In an earlier conversation with CNBC-TV18.comRahul Mishra, co-founder and director of Policy Ensure, says, “Aging populations and increasing chronic diseases are leading to higher claim payouts, which in turn translates into higher premiums.”
To meet rising claims, insurers are inflating the cost of premiums and other charges across all major insurance categories.
Rising costs of treating seasonal diseases
Policybazaar data shows a 150% increase in the average size of seasonal illness claims over the past three years.
Diseases such as dengue, malaria and gastroenteritis have pushed up average treatment costs to ₹1.5 lakh, which now accounts for 33-40% of all seasonal disease claims.
Operating costs and technological adaptation
Insurers also face higher operating costs.
However, there is a growing shift towards technology-driven solutions, or insuretech, that aim to reduce operating expenses and potentially lower premiums in the future.
Are companies planning anything to stop this amid IRDAI’s call?
He The Insurance Regulatory and Development Authority of India (IRDAI) has urged insurers making products more affordable as part of its “Safe for All” vision by 2047.
This includes ordering companies to improve their underwriting processes and risk management strategies.
According to Arora, many insurance companies have been taking steps to address consumer complaints.
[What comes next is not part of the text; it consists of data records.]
Inductive server_step : Server -> Server -> Prop :=
| time_passes s now : (clock s <= now)%Z -> server_step s (mkServer now (table_ s) (pending s) (issued s))
| signs_in s userID rememberMe token agent proto t cookie :
    issued s !! token = None -> token <> ""%string ->
    issueSession_ config userID rememberMe token agent proto (clock s) (table_ s) = (t, inl cookie) ->
    server_step s (mkServer (clock s) t (pending s) (<[token := mkIssue userID (clock s) rememberMe]> (issued s)))
| request_reads s sid : server_step s (mkServer (clock s) (table_ s) (pending s ++ (gate s sid).1) (issued s))
| request_writes s l1 e l2 :
    pending s = l1 ++ e :: l2 -> server_step s (mkServer (clock s) (perform_effect e (table_ s)) (l1 ++ l2) (issued s))
| signs_out s who header proto :
    server_step s (mkServer (clock s) (Logout_ config who header proto (table_ s)).1.1 (pending s) (issued s))
| revokes s who req : server_step s (mkServer (clock s) (RevokeSession_ who req (table_ s)).1.1 (pending s) (issued s))
| revokes_others s who :
    server_step s (mkServer (clock s) (RevokeAllOtherSessions_ who (table_ s)).1.1 (pending s) (issued s))
| purges s : server_step s (mkServer (clock s) (PurgeExpiredSessions (clock s) (table_ s)) (pending s) (issued s)).

Definition server_start (now : Z) : Server := mkServer now ∅ [] ∅.

(** A session of the table is as it was given out, but for its idle deadline, which stays
    within the absolute one. *)
Definition row_ok (s : Server) (sid : string) (r : SessionRow) : Prop :=
  exists i, issued s !! sid = Some i /\ SessionID (s_session r) = sid /\ UserID (s_session r) = for_user i
    /\ AbsoluteExpiresAt (s_session r) = (issued_at i + absolute_of config (remembered i))%Z
    /\ (ExpiresAt (s_session r) <= AbsoluteExpiresAt (s_session r))%Z.

(** A renewal under way stays within the absolute deadline of its session. *)
Definition effect_ok (s : Server) (e : effect) : Prop :=
  match e with
  | TouchSession sid expiresAt _ => exists i, issued s !! sid = Some i
      /\ (expiresAt <= issued_at i + absolute_of config (remembered i))%Z
  | _ => True
  end.

Record server_ok (s : Server) : Prop := {
  ok_rows : map_Forall (row_ok s) (table_ s);
  ok_pending : Forall (effect_ok s) (pending s)
}.

Lemma row_ok_issued (s s' : Server) (sid : string) (r : SessionRow) : issued s ⊆ issued s' -> row_ok s sid r -> row_ok s' sid r.
Proof. intros Hi (i & H & Hr). exists i. split; [by eapply lookup_weaken|done]. Qed.

Lemma effect_ok_issued (s s' : Server) (e : effect) : issued s ⊆ issued s' -> effect_ok s e -> effect_ok s' e.
Proof. intros Hi. destruct e as [| |]; simpl; try done. intros (i & H & Hr). exists i. split; [by eapply lookup_weaken|done]. Qed.

(** Steps that only take sessions away, or change nothing of them. *)
Lemma server_ok_fewer (s : Server) (now : Z) (t : sessions) :
  t ⊆ table_ s -> server_ok s -> server_ok (mkServer now t (pending s) (issued s)).
Proof.
  intros Ht [Hr Hp]. split; simpl.
  - intros sid r H. by apply (Hr sid), (lookup_weaken t).
  - done.
Qed.

Lemma absolute_positive (rememberMe : bool) :
  Validate config = true -> (0 < idle_of config rememberMe <= absolute_of config rememberMe)%Z.
Proof.
  unfold Validate, idle_of, absolute_of. rewrite !andb_true_iff, !negb_true_iff, !Z.leb_gt, !Z.ltb_ge.
  destruct rememberMe; lia.
Qed.

Lemma gate_effects_ok (s : Server) (sid : string) : server_ok s -> Forall (effect_ok s) (gate s sid).1.
Proof.
  intros [Hr _]. unfold gate, authenticate, GetSession. destruct (String.eqb sid ""); [constructor|].
  destruct (table_ s !! sid) as [r|] eqn:E; [|constructor]. destruct (Hr sid r E) as (i & Hi & Hid & _ & Ha & _).
  destruct (AbsoluteExpiresAt _ <? _)%Z; [by repeat constructor|]. destruct (ExpiresAt _ <? clock s)%Z; [by repeat constructor|].
  assert (Htouch : Forall (effect_ok s)
    (if (ExpiresAt (s_session r) + Z.quot (- idleTimeout) 2 <? clock s)%Z then
       [TouchSession (SessionID (s_session r))
          (if (AbsoluteExpiresAt (s_session r) <? clock s + idleTimeout)%Z then AbsoluteExpiresAt (s_session r)
           else clock s + idleTimeout)%Z (clock s)] else [])).
  { destruct (_ <? _)%Z; [|constructor]. constructor; [|constructor]. simpl. exists i. rewrite Hid. split; [done|].
    rewrite <- Ha. destruct (AbsoluteExpiresAt _ <? _)%Z eqn:El; [lia|]. apply Z.ltb_ge in El. lia. }
  by destruct (getUser _).
Qed.

Lemma revoke_fewer (who : caller) (req : RevokeSessionRequest) (t : sessions) : (RevokeSession_ who req t).1.1 ⊆ t.
Proof.
  unfold RevokeSession_, DeleteSessionByIDAndUser. destruct who as [[u cur]|]; [|done].
  destruct (String.eqb _ ""); [done|]. destruct (t !! _) as [r|]; [|done]. destruct (of_user _ r); [|done].
  simpl. apply delete_subseteq.
Qed.

Lemma revoke_others_fewer (who : caller) (t : sessions) : (RevokeAllOtherSessions_ who t).1.1 ⊆ t.
Proof. unfold RevokeAllOtherSessions_. destruct who as [[u cur]|]; [|done]. simpl. apply map_filter_subseteq. Qed.

Lemma logout_fewer (who : caller) (header : string) (proto : option string) (t : sessions) :
  (Logout_ config who header proto t).1.1 ⊆ t.
Proof. unfold Logout_. simpl. case_match; [done|]. apply delete_subseteq. Qed.

Lemma perform_ok (s : Server) (e : effect) :
  server_ok s -> effect_ok s e -> map_Forall (row_ok s) (perform_effect e (table_ s)).
Proof.
  intros [Hr _] He. destruct e as [sid|sid ex seen|en]; simpl; [|intros k r Hk|done].
  - intros k r Hk. apply Hr. by eapply lookup_weaken, delete_subseteq.
  - destruct He as (i & Hi & Hex). unfold TouchSession_ in Hk. apply lookup_alter_Some in Hk as [(-> & r0 & H0 & ->)|[Hne Hk]]; [|by apply Hr].
    destruct (Hr k r0 H0) as (i' & Hi' & Hid & Hu & Ha & _). rewrite Hi in Hi'. injection Hi' as <-.
    exists i. simpl. split_and!; [done..|]. lia.
Qed.

Lemma server_step_ok (s s' : Server) : Validate config = true -> server_step s s' -> server_ok s -> server_ok s'.
Proof.
  intros Hv Hs Hok. destruct Hs as [s now _|s u rem tok ag pr t ck Hfresh Hne Hi|s sid|s l1 e l2 Hp|s who hd pr|s who req|s who|s].
  - by apply server_ok_fewer.
  - pose proof (absolute_positive rem Hv) as Habs. unfold issueSession_, CreateSession in Hi. simpl in Hi.
    destruct (table_ s !! tok) eqn:E; simplify_eq/=.
    assert (Hsub : issued s ⊆ <[tok:=mkIssue u (clock s) rem]> (issued s)) by by apply insert_subseteq.
    destruct Hok as [Hr Hp]. split; simpl.
    + apply map_Forall_insert_2; [|intros k r Hk; eapply row_ok_issued; [|by apply Hr]; exact Hsub].
      exists (mkIssue u (clock s) rem). simpl. rewrite lookup_insert_eq. split_and!; [done..|lia].
    + eapply Forall_impl; [exact Hp|]. intros e. by apply effect_ok_issued.
  - pose proof (gate_effects_ok s sid Hok) as Hg. destruct Hok as [Hr Hp]. split; simpl; [done|]. by apply Forall_app.
  - destruct Hok as [Hr Hp']. rewrite Hp in Hp'. apply Forall_app in Hp' as [H1 [He H2]%Forall_cons]. split; simpl.
    + apply (perform_ok s); [|done]. split; [done|]. rewrite Hp. apply Forall_app. split; [done|]. by constructor.
    + by apply Forall_app.
  - apply server_ok_fewer; [apply logout_fewer|done].
  - apply server_ok_fewer; [apply revoke_fewer|done].
  - apply server_ok_fewer; [apply revoke_others_fewer|done].
  - apply server_ok_fewer; [apply map_filter_subseteq|done].
Qed.

(** A session that was given out and is gone. *)
Definition gone (sid : string) (s : Server) : Prop := is_Some (issued s !! sid) /\ table_ s !! sid = None.

Lemma fewer_gone (sid : string) (t t' : sessions) : t' ⊆ t -> t !! sid = None -> t' !! sid = None.
Proof. intros Hs Ht. by eapply lookup_weaken_None. Qed.

Lemma server_step_gone (sid : string) (s s' : Server) : server_step s s' -> gone sid s -> gone sid s'.
Proof.
  intros Hs [Hi Ht]. destruct Hs as [s now _|s u rem tok ag pr t ck Hfresh Hne Hc|s sid'|s l1 e l2 Hp|s who hd pr|s who req|s who|s];
    try (split; [exact Hi|]; cbn [table_]).
  - done.
  - assert (tok <> sid) by (intros ->; rewrite Hfresh in Hi; by destruct Hi).
    split; simpl; [by rewrite lookup_insert_ne|]. unfold issueSession_, CreateSession in Hc. simpl in Hc.
    destruct (table_ s !! tok); simplify_eq. by rewrite lookup_insert_ne.
  - done.
  - destruct e as [k|k ex sn|en]; cbn [perform_effect]; [by apply lookup_delete_None; right| |done].
    destruct (decide (k = sid)) as [->|Hk]; [unfold TouchSession_; by rewrite lookup_alter_eq, Ht|unfold TouchSession_; by rewrite lookup_alter_ne].
  - eapply fewer_gone; [apply logout_fewer|exact Ht].
  - eapply fewer_gone; [apply revoke_fewer|exact Ht].
  - eapply fewer_gone; [apply revoke_others_fewer|exact Ht].
  - eapply fewer_gone; [apply map_filter_subseteq|exact Ht].
Qed.

Lemma server_reachable_ok (now : Z) (s : Server) :
  Validate config = true -> rtc server_step (server_start now) s -> server_ok s.
Proof.
  intros Hv H. assert (H0 : server_ok (server_start now)) by (split; [apply map_Forall_empty|constructor]).
  revert H0. induction H as [|s0 s1 s2 Hs _ IH]; [done|]. intros H0. apply IH. by eapply server_step_ok.
Qed.

(** C26: a session has the authority it was given and no longer: in every interleaving of
    sign-ins, requests (whose gate reads a session and renews or deletes it later),
    sign-outs, revocations and purges, a request that the gate lets through carries a
    session that was given out, is answered for the user it was given to, and comes no
    later than the absolute timeout after the sign-in, and no later than its idle
    deadline; and once a session is gone, whatever removed it and whatever requests were
    under way, the gate refuses it ever after. *)
Theorem session_authority (now : Z) (s : Server) (sid : string)
    (Hv : Validate config = true) (H : rtc server_step (server_start now) s) :
  (forall u, (gate s sid).2 = inl u ->
     exists i r, issued s !! sid = Some i /\ getUser (for_user i) = Row u
       /\ (clock s <= issued_at i + absolute_of config (remembered i))%Z
       /\ table_ s !! sid = Some r /\ (clock s <= ExpiresAt (s_session r))%Z)
  /\ (gone sid s -> forall s', rtc server_step s s' ->
       (gate s' sid).2 = inr (Coded CodeUnauthenticated "unauthenticated")).
Proof.
  split.
  - intros u. pose proof (server_reachable_ok now s Hv H) as [Hr _]. unfold gate, authenticate, GetSession.
    destruct (String.eqb sid ""); [done|]. destruct (table_ s !! sid) as [r|] eqn:E; [|done].
    destruct (Hr sid r E) as (i & Hi & _ & Hu & Ha & _).
    destruct (AbsoluteExpiresAt (s_session r) <? clock s)%Z eqn:Eabs; [done|].
    destruct (ExpiresAt (s_session r) <? clock s)%Z eqn:Eidle; [done|]. apply Z.ltb_ge in Eabs, Eidle.
    destruct (getUser (UserID (s_session r))) as [u'| |] eqn:Eu; simpl; try done. intros [= ->].
    exists i, r. rewrite <- Hu, <- Ha. by split_and!.
  - intros Hg s' Hs. assert (Hg' : gone sid s') by (induction Hs as [|s0 s1 s2 Hst _ IH]; [done|];
      apply IH; [by eapply rtc_r|by eapply server_step_gone]).
    destruct Hg' as [_ Ht]. unfold gate, authenticate, GetSession. rewrite Ht. by destruct (String.eqb sid "").
Qed.
End Machine.

(** ** Revocation *)

Lemma partition_size (goes : string * SessionRow -> bool) (t : sessions) :
  size t = size (filter (fun kv => goes kv = true) t) + size (filter (fun kv => goes kv = false) t).
Proof.
  assert (Hno : filter (fun kv => goes kv = false) t = filter (fun kv => ~ goes kv = true) t)
    by (apply map_filter_ext; intros k r _; by rewrite not_true_iff_false).
  rewrite Hno. rewrite <- (map_filter_union_complement (fun kv => goes kv = true) t) at 1.
  by rewrite map_size_disj_union by apply map_disjoint_filter_complement.
Qed.

Lemma delete_others_count (userID : Z) (sid : string) (t : sessions) :
  (DeleteSessionsByUser userID sid t).2 = (Z.of_nat (size t) - Z.of_nat (size (DeleteSessionsByUser userID sid t).1))%Z.
Proof.
  unfold DeleteSessionsByUser. cbn [fst snd].
  rewrite (partition_size (fun kv => of_user userID kv.2 && negb (String.eqb kv.1 sid)) t). lia.
Qed.

Lemma delete_others_lookup (userID : Z) (sid : string) (t : sessions) (k : string) (r : SessionRow) :
  (DeleteSessionsByUser userID sid t).1 !! k = Some r <->
  t !! k = Some r /\ (UserID (s_session r) = userID -> k = sid).
Proof.
  unfold DeleteSessionsByUser. cbn [fst]. rewrite map_lookup_filter_Some. unfold of_user; simpl.
  destruct (Z.eqb_spec (UserID (s_session r)) userID), (String.eqb_spec k sid); naive_solver.
Qed.

(** C12: A revocation takes exactly what it names: revoking one session removes it just when
    it is a session of the caller, and is refused without a change otherwise, whoever the
    session belongs to; revoking all others leaves the caller's own session and those of
    everyone else, removes every other of the caller's, and tells how many; and each that
    removes something is recorded once. *)
Theorem revocation_exact (u : User) (current sid : string) (t : sessions) :
  (let '(t', events, answer) := RevokeSession_ (Some (u, current)) (mkRevokeSessionRequest sid) t in
   (answer = inl tt <-> sid <> ""%string /\ exists r, t !! sid = Some r /\ UserID (s_session r) = ID u)
   /\ (answer = inl tt -> t' = delete sid t /\ events = [event_of u "session_revoked" "action: revoke_single"])
   /\ (answer <> inl tt -> t' = t /\ events = []))
  /\ let '(t', events, answer) := RevokeAllOtherSessions_ (Some (u, current)) t in
     (forall k r, t' !! k = Some r <-> t !! k = Some r /\ (UserID (s_session r) = ID u -> k = current))
     /\ answer = inl (mkRevokeAllOtherSessionsResponse (Z.of_nat (size t) - Z.of_nat (size t')))
     /\ length events = 1.
Proof.
  split.
  - unfold RevokeSession_, DeleteSessionByIDAndUser. simpl. destruct (String.eqb_spec sid "") as [->|Hne].
    { split_and!; [|done..]. split; [done|]. by intros [? _]. }
    destruct (t !! sid) as [r|] eqn:E; simpl; [|split_and!; [split; [done|by intros [_ (? & ? & _)]]|done..]].
    unfold of_user. destruct (Z.eqb_spec (UserID (s_session r)) (ID u)) as [Hu|Hu]; simpl.
    + split_and!; [split; [by eauto|done]|done..].
    + split_and!; [split; [done|intros [_ (? & ? & ?)]; congruence]|done..].
  - unfold RevokeAllOtherSessions_. pose proof (delete_others_lookup (ID u) current t) as Hk.
    pose proof (delete_others_count (ID u) current t) as Hn.
    destruct (DeleteSessionsByUser (ID u) current t) as [t' n]. simpl in *. split_and!; [done|by rewrite Hn|done].
Qed.
(* ===== verification/Toast.v ===== *)
(** Toasts: the provider (frontend/src/context/ToastContext.tsx) and the timer
    of a mounted toast (frontend/src/components/ToastContainer.tsx).

    Hooks that show toasts run over the product of their own state and a
    [ToastState]; [toast] and [setState] are the two kinds of updates they make. *)
From S2P Require Import Prelude Async.

(** ** The provider *)

Inductive ToastType := info | success | warning | error.

#[global] Instance ToastType_eq_dec : EqDecision ToastType.
Proof. solve_decision. Defined.

Record ToastItem := mkToastItem {
  toast_id : string;
  toast_type : ToastType;
  toast_message : string;
  toast_duration : Z
}.

(** [random n] is the [n]-th value of [Math.random().toString(36).substring(2, 9)],
    [drawn] how many were taken. *)
Record ToastState := mkToastState {
  toasts : list ToastItem;
  random : nat -> string;
  drawn : nat
}.

Definition removeToast (id : string) (s : ToastState) : ToastState :=
  mkToastState (filter (fun t => toast_id t <> id) (toasts s)) (random s) (drawn s).

Definition addToast (ty : ToastType) (message : string) (duration : option Z) (s : ToastState) :
    ToastState * string :=
  let id := random s (drawn s) in
  (mkToastState (toasts s ++ [mkToastItem id ty message (default 5000%Z duration)])
     (random s) (S (drawn s)), id).

Definition toast_success (message : string) (duration : option Z) := addToast success message duration.
Definition toast_error (message : string) (duration : option Z) := addToast error message duration.
Definition toast_info (message : string) (duration : option Z) := addToast info message duration.
Definition toast_warning (message : string) (duration : option Z) := addToast warning message duration.

(** ** Toasts from a hook *)

Section Hook.
Context {R Req : Type} {Resp : Req -> Type}.

(** A setter of the hook's own state. *)
Definition setState (f : R -> R) : async (R * ToastState) Req Resp unit :=
  modify (fun s => (f s.1, s.2)).

(** [toast.error(message, duration)] and its siblings, the id unused. *)
Definition toast (ty : ToastType) (message : string) (duration : option Z) :
    async (R * ToastState) Req Resp unit :=
  modify (fun s => (s.1, (addToast ty message duration s.2).1)).
End Hook.

(** The messages on screen, oldest first. *)
Definition shown (s : ToastState) : list (ToastType * string) :=
  (fun t => (toast_type t, toast_message t)) <$> toasts s.

Lemma shown_addToast ty m d (s : ToastState) :
  shown (addToast ty m d s).1 = shown s ++ [(ty, m)].
Proof. unfold shown, addToast. cbn. by rewrite fmap_app. Qed.

#[export] Hint Rewrite shown_addToast : js.

(** ** The timer of a mounted toast *)

(** [live] are the timers the browser holds, [closes] counts calls of [onClose]. *)
Record ToastTimer := mkToastTimer {
  timeoutRef : option nat;
  live : list nat;
  nextTimer : nat;
  closes : nat
}.

Definition startTimer (duration : Z) (s : ToastTimer) : ToastTimer :=
  if (0 <? duration)%Z then
    mkToastTimer (Some (nextTimer s)) (nextTimer s :: live s) (S (nextTimer s)) (closes s)
  else s.

Definition clearTimer (s : ToastTimer) : ToastTimer :=
  match timeoutRef s with
  | Some t => mkToastTimer None (filter (fun t' => t' <> t) (live s)) (nextTimer s) (closes s)
  | None => s
  end.

(** What can happen to a mounted toast. *)
Inductive toast_event := MouseEnter | MouseLeave | TimerFires (t : nat) | CloseClick.

Definition on_event (duration : Z) (e : toast_event) (s : ToastTimer) : ToastTimer :=
  match e with
  | MouseEnter => clearTimer s
  | MouseLeave => startTimer duration s
  | TimerFires t =>
      if decide (t ∈ live s) then
        mkToastTimer (timeoutRef s) (filter (fun t' => t' <> t) (live s)) (nextTimer s) (S (closes s))
      else s
  | CloseClick => mkToastTimer (timeoutRef s) (live s) (nextTimer s) (S (closes s))
  end.

(** The effect of the mount: the timer starts. *)
Definition mount (duration : Z) : ToastTimer := startTimer duration (mkToastTimer None [] 0 0).

(** The states of a toast until [onClose] is called and the provider removes
    it; the pointer enters and leaves in turn. *)
Inductive toast_reachable (duration : Z) : bool -> ToastTimer -> Prop :=
| reach_mount : toast_reachable duration false (mount duration)
| reach_enter s : closes s = 0 -> toast_reachable duration false s ->
    toast_reachable duration true (on_event duration MouseEnter s)
| reach_leave s : closes s = 0 -> toast_reachable duration true s ->
    toast_reachable duration false (on_event duration MouseLeave s)
| reach_fire h s t : closes s = 0 -> toast_reachable duration h s ->
    toast_reachable duration h (on_event duration (TimerFires t) s)
| reach_close h s : closes s = 0 -> toast_reachable duration h s ->
    toast_reachable duration h (on_event duration CloseClick s).

(** A new toast is appended with its default duration; removing an id keeps
    every other toast in order, and undoes the addition of a fresh id. *)
Theorem toast_add_remove ty m d (s : ToastState) :
  let '(s', id) := addToast ty m d s in
  toasts s' = toasts s ++ [mkToastItem id ty m (default 5000%Z d)] /\
  (forall t, t ∈ toasts (removeToast id s') <-> t ∈ toasts s /\ toast_id t <> id) /\
  (id ∉ toast_id <$> toasts s -> toasts (removeToast id s') = toasts s).
Proof.
  cbn. split; [done|]. split.
  - intros t. rewrite list_elem_of_filter, elem_of_app, list_elem_of_singleton.
    split; [|tauto]. intros [Hne [Hin| ->]]; [tauto|]. done.
  - intros Hfresh. rewrite filter_app, filter_cons_False by (by intros H; apply H).
    rewrite filter_nil, app_nil_r.
    induction (toasts s) as [|t l IH]; [done|]. cbn in Hfresh.
    apply not_elem_of_cons in Hfresh as [Hne Hl].
    rewrite filter_cons_True by congruence. by rewrite IH.
Qed.

(** What the reachable states have in common. *)
Record timer_ok (duration : Z) (hover : bool) (s : ToastTimer) : Prop := {
  ok_live : live s = [] \/ exists t, live s = [t] /\ timeoutRef s = Some t;
  ok_hover : hover = true -> live s = [];
  ok_idle : hover = false -> closes s = 0 -> (0 < duration)%Z -> live s <> [];
  ok_off : (duration <= 0)%Z -> live s = [] /\ timeoutRef s = None
}.

Lemma toast_reachable_ok duration h s : toast_reachable duration h s -> timer_ok duration h s.
Proof.
  induction 1 as [|s Hc _ [Hl Hh Hi Ho]|s Hc _ [Hl Hh Hi Ho]|h s t Hc _ [Hl Hh Hi Ho]|h s Hc _ [Hl Hh Hi Ho]].
  - unfold mount, startTimer. destruct (Z.ltb_spec 0 duration).
    + split; cbn; eauto; lia.
    + split; cbn; eauto; lia.
  - cbn. unfold clearTimer. destruct (timeoutRef s) as [t|] eqn:Ht.
    + assert (filter (fun t' => t' <> t) (live s) = []) as Hf.
      { destruct Hl as [->|(t' & -> & E)]; [done|]. simplify_eq.
        by rewrite filter_cons_False by (by intros ?). }
      split; cbn; rewrite ?Hf; auto; done.
    + assert (live s = []) as E by (destruct Hl as [|(t & _ & E)]; [done|congruence]).
      split; auto; intros; congruence.
  - specialize (Hh eq_refl). cbn. unfold startTimer. destruct (Z.ltb_spec 0 duration).
    + split; cbn; rewrite ?Hh; eauto; lia.
    + split; auto; intros; lia.
  - cbn. case_decide as Hin; [|by split].
    assert (filter (fun t' => t' <> t) (live s) = []) as Hf.
    { destruct Hl as [E|(t' & E & _)]; rewrite E in *; [done|].
      apply list_elem_of_singleton in Hin as ->. by rewrite filter_cons_False by (by intros ?). }
    split; cbn; rewrite ?Hf; auto; try done. intros. split; [done|]. by apply Ho.
  - split; cbn; auto; done.
Qed.

(** Under the pointer a toast has no running timer, so it cannot vanish; off
    it exactly one timer runs (none for a sticky toast), and unmounting clears
    whatever runs, so no callback outlives its toast. *)
Theorem toast_timer_safe duration hover s :
  toast_reachable duration hover s ->
  (hover = true -> live s = []) /\
  (hover = false -> closes s = 0 -> (0 < duration)%Z ->
     exists t, live s = [t] /\ timeoutRef s = Some t) /\
  ((duration <= 0)%Z -> live s = []) /\
  live (clearTimer s) = [].
Proof.
  intros [Hl Hh Hi Ho]%toast_reachable_ok.
  split; [done|]. split; [|split; [by intros H; apply Ho in H as []|]].
  - intros H1 H2 H3. destruct Hl as [E|?]; [by destruct (Hi H1 H2 H3)|done].
  - unfold clearTimer. destruct Hl as [E|(t & E & ->)].
    + destruct (timeoutRef s); cbn; by rewrite E.
    + cbn. rewrite E. by rewrite filter_cons_False by (by intros ?).
Qed.

Lemma toast_timer_safe_witness :
  let s := on_event 5000 MouseEnter (mount 5000) in
  toast_reachable 5000 true s /\ live s = [] /\ live (clearTimer (mount 5000)) = [].
Proof.
  assert (toast_reachable 5000 true (on_event 5000 MouseEnter (mount 5000))) as H
    by (apply reach_enter; [reflexivity|constructor]).
  split; [exact H|]. split; [exact (proj1 (toast_timer_safe _ _ _ H) eq_refl)|].
  exact (proj2 (proj2 (proj2 (toast_timer_safe 5000 false _ (reach_mount 5000))))).
Defined.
“For example, major insurance companies have launched new products with better underwriting conditions and healthy risk pools. They are encouraging existing customers to switch to these new products to maximise the benefits of insurance coverage,” he told CNBC-TV18.com.
There has been a noticeable shift in attitude towards using technology-driven solutions.
This increasing shift toward insurance technology can help insurance companies reduce their operating expenses, the benefits of which can translate into lower premium amounts for customers.